Tuesday, November 27, 2018

Review Tuesday: Phoenix and Dragon by Suz de Mello -- #eroticromance #multicultural #ReviewTuesday

Phoenix and Dragon cover

Phoenix and Dragon by Suz de Mello
Dunster Way Books, 2017

San Francisco Police detective Eliza Bowen is a tough gal. Raised by her black mom after being abandoned by her white father, she belonged to a street gang before she went straight. First in the Vice Squad, now in the Major Crimes Unit, she’s known as a hard-working, even driven, officer who doesn’t quit until she sees the perps get what they deserve.

Her current case has her stumped, though. A young paralegal has disappeared without a trace. There’s no sign of a struggle, no clues at all, until Liza unearths a secret diary kept by the victim, Sindie Keller. The sexually explicit journal reveals that on the night she vanished, Sindie’s boss, with whom she was having a kinky affair, sent her to a particular bar dressed in red leather, carrying a copy of The Story of O. Liza decides to mimic the vic’s actions, figuring whoever picked up the victim might try the same trick with her.

Sure enough, a man appears, binds her, and whisks her away in a fancy sports-car. Liza is disturbed to find that her captor is James Li, notorious owner of several brothels around the city. When she was in Vice, she’d tried to bring him down, but had never been able to make any charges stick. His infuriating ability to get away with his crimes is only part of what disturbs her, though. Li is charming, intelligent and breathtakingly good looking. Liza knows he should be off-limits for a cop like her, but it’s difficult to resist temptation. When he takes charge, demanding her total obedience for a weekend in return for the full truth about Sindie, it’s not just professional interest that makes her consent.

James “makes” Liza into his slave. He shares her with other men. He dresses her in shamefully revealing clothing and parades her around his fancy whorehouses. He teases her mercilessly and punishes her when she fails to follow his orders. Most of all, he uses her sexually, in every way imaginable. Liza finds the experience of submission simultaneously thrilling and horrifying, give how it challenges her self-image as a tough and independent woman. Still, there’s something about James that satisfies her, in ways no previous lover has ever been able to do.

Phoenix and Dragon is subtitled “Romantic Suspense”, but there’s a lot more romance than suspense in this novel. The setup with the missing paralegal provides a mechanism to get Liza and James together. From that point on, the book focuses entirely on their interaction, their sexual games, and their growing relationship. The end of the book ties up the loose threads regarding the Sindie Keller case, but this feels like an after-thought.

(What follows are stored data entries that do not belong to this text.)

(** * Universal-Backend: the request pipeline of [src/index.ts]

    A shallow embedding of the gateway's own code: the per-client rate
    limiter, the authorization gate, the error normaliser, the four built-in
    route handlers and the start-up script, followed by the properties the
    specification states about them.

    Conventions.
    - JavaScript numbers that the code uses as counters, status codes and
      millisecond timestamps are integers far below 2^53; they are [Z].
    - JavaScript strings are [string]; [String.length] counts their code
      units.
    - [Map<string, _>] and the request's header table are [gmap string _].
    - The code reads the wall clock ([Date.now()], [new Date()]); every
      reading consumes the next value of an oracle carried by the world.
    - Collaborators imported from [./utils] and the optional modules are
      fields of a [Host] record.
    - Of the framework, the model keeps what decides which response a
      request gets: [c.json] refuses a status that cannot carry a body, an
      OPTIONS request is answered by the cors stage, a HEAD request is routed
      as a GET and answered without a body, and every handler runs at a level
      that hands a thrown [Error] to the error handler and throws anything
      else on. Response headers set by the library stages, logging, pretty
      printing and the 30 s deadline are not recorded; a deadline that
      passes shows as the [HTTPException] 504 of the call that was running. *)

From Stdlib Require Import ZArith Ascii String List Lia.
From stdpp Require Import gmap strings list fin_maps.

Set Warnings "-register-all".
Open Scope string_scope.
Open Scope Z_scope.

(** ** Values, responses, requests *)

(** A JavaScript value as far as handlers build or inspect one. Object
    fields keep the order of the literal that created them. *)
Inductive JsValue : Type :=
| JUndefined
| JNull
| JBool (b : bool)
| JNum (n : Z)
| JStr (s : string)
| JArr (items : list JsValue)
| JObj (fields : list (string * JsValue)).

(** [!v] is [negb (truthy v)]. *)
Definition truthy (v : JsValue) : bool :=
  match v with
  | JUndefined | JNull => false
  | JBool b => b
  | JNum n => negb (Z.eqb n 0)
  | JStr s => negb (String.eqb s "")
  | JArr _ | JObj _ => true
  end.

Record Response : Type := mkResponse {
  status : Z;
  body : JsValue;
  headers : list (string * string)
}.

(** The response that [c.json(body, status, headers)] builds; [c.json(body)]
    answers 200. Only the headers named by the caller are recorded. A
    response without a body has body [JUndefined]. *)
Definition jsonResponse (b : JsValue) (st : Z) (hs : list (string * string))
    : Response :=
  {| status := st; body := b; headers := hs |}.

(** The [Response] constructor takes a status from 200 to 599 that is not
    one of the statuses without a body. *)
Definition validStatus (st : Z) : bool :=
  (200 <=? st) && (st <=? 599) &&
  negb (Z.eqb st 204 || Z.eqb st 205 || Z.eqb st 304).

Record Request : Type := mkRequest {
  method : string;
  path : list string;          (* the path split at its slashes *)
  reqHeaders : gmap string string
}.

Record Context : Type := mkContext {
  req : Request;
  params : list (string * string)   (* bound by the matched route pattern *)
}.

(** [c.req.header(name)], with the name as the source spells it; [None] is
    [undefined]. *)
Definition header (c : Context) (name : string) : option string :=
  reqHeaders (req c) !! name.

(** [c.req.param(name)]. *)
Fixpoint assoc (name : string) (l : list (string * string)) : option string :=
  match l with
  | [] => None
  | (k, v) :: l' => if String.eqb k name then Some v else assoc name l'
  end.

Definition param (c : Context) (name : string) : option string :=
  assoc name (params c).

(** ** Effects: shared store, clock, exceptions *)

(** line 21: the value type of [rateLimitStore]. *)
Record RateRecord : Type := mkRecord {
  count : Z;
  resetTime : Z
}.

Record World : Type := mkWorld {
  rateLimitStore : gmap string RateRecord;
  clock : nat -> Z;       (* the n-th reading of the wall clock, in ms *)
  clockReads : nat        (* readings consumed so far *)
}.

(** What can be thrown: Hono's [HTTPException(status, {message})], another
    [Error], or a value that is not an [Error] at all. *)
Inductive Failure : Type :=
| HTTPException (st : Z) (message : string)
| Thrown (detail : JsValue)
| NotAnError (value : JsValue).

(** [err instanceof Error] *)
Definition isError (e : Failure) : bool :=
  match e with
  | NotAnError _ => false
  | _ => true
  end.

Inductive Result (A : Type) : Type :=
| Returns (a : A)
| Throws (e : Failure).
Arguments Returns {A} a.
Arguments Throws {A} e.

(** State and exceptions; the state survives a throw, as mutations made
    before a JavaScript exception do. *)
Definition SE (S A : Type) : Type := S -> Result A * S.

Definition ret {S A} (a : A) : SE S A := fun s => (Returns a, s).

Definition throw {S A} (e : Failure) : SE S A := fun s => (Throws e, s).

Definition bind {S A B} (m : SE S A) (k : A -> SE S B) : SE S B :=
  fun s =>
    match m s with
    | (Returns a, s') => k a s'
    | (Throws e, s') => (Throws e, s')
    end.

Definition try_catch {S A} (m : SE S A) (handler : Failure -> SE S A) : SE S A :=
  fun s =>
    match m s with
    | (Returns a, s') => (Returns a, s')
    | (Throws e, s') => handler e s'
    end.

Notation "'let*' x ':=' m 'in' k" := (bind m (fun x => k))
  (at level 10, x name, m at level 100, k at level 200).

(** Request handling runs over the [World]. *)
Definition M : Type -> Type := SE World.

(** [c.json(body, status, headers)]: building the response throws a
    [RangeError] for a status outside 200-599 and a [TypeError] for a status
    that cannot carry a body. *)
Definition c_json (b : JsValue) (st : Z) (hs : list (string * string))
    : M Response :=
  if validStatus st then ret (jsonResponse b st hs)
  else if (200 <=? st) && (st <=? 599) then throw (Thrown (JStr "TypeError"))
  else throw (Thrown (JStr "RangeError")).

(** The wall clock as the next reading will show it, and the world once
    that reading has been taken. *)
Definition now (w : World) : Z := clock w (clockReads w).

Not that this is necessarily a complaint. Phoenix and Dragon is erotic romance with an emphasis on erotic. The sex scenes (of which there are many) are well-written, varied and intense. As a dominant, James is both creative and considerate. As a lover, he’s astoundingly virile and predictably enormous. Liza meets him halfway, rising to his every challenge, discovering the paradoxical strength to be found in submission. As the story unfolds, she learns that he’s not the manipulative, exploitative villain she had believed, but a self-made entrepreneur with strong family ties, who has wanted her for a long time.

Some of the Amazon reviews of this book warn that the sex might be too extreme for some readers. I presume they’re referring to the BDSM content in some of the scenes. One review referred to “disturbing elements”, another to “dark themes”. I found this surprising because I actually felt that Ms. de Mello too often pulled her punches with regard to the kink. Li isn’t a true Dom, just a rich, good-looking guy who’s used to getting what he wants. When the novel takes his point of view, he’s clear on the fact that he really doesn’t feel all that comfortable inflicting pain on his partner. He enjoys having Liza in his power, sexually, but to be honest, the psychological dynamic is a far cry from serious BDSM.

My other (relatively minor) complaint about this book was that it was all too easy. There aren’t any obstacles to Liza and James falling in love. Indeed, it feels inevitable. Hence, there’s no real conflict to be resolved.

It’s still satisfying to see Liza lowering her guard and letting James into her heart. That is, after all, what romance is about.

If you’re looking for an appealing heroine and a seductive hero, who share amazing sexual chemistry, you can’t go wrong with Phoenix and Dragon. Just don’t expect a taut thriller or push-your-limits, make-you-squirm kink.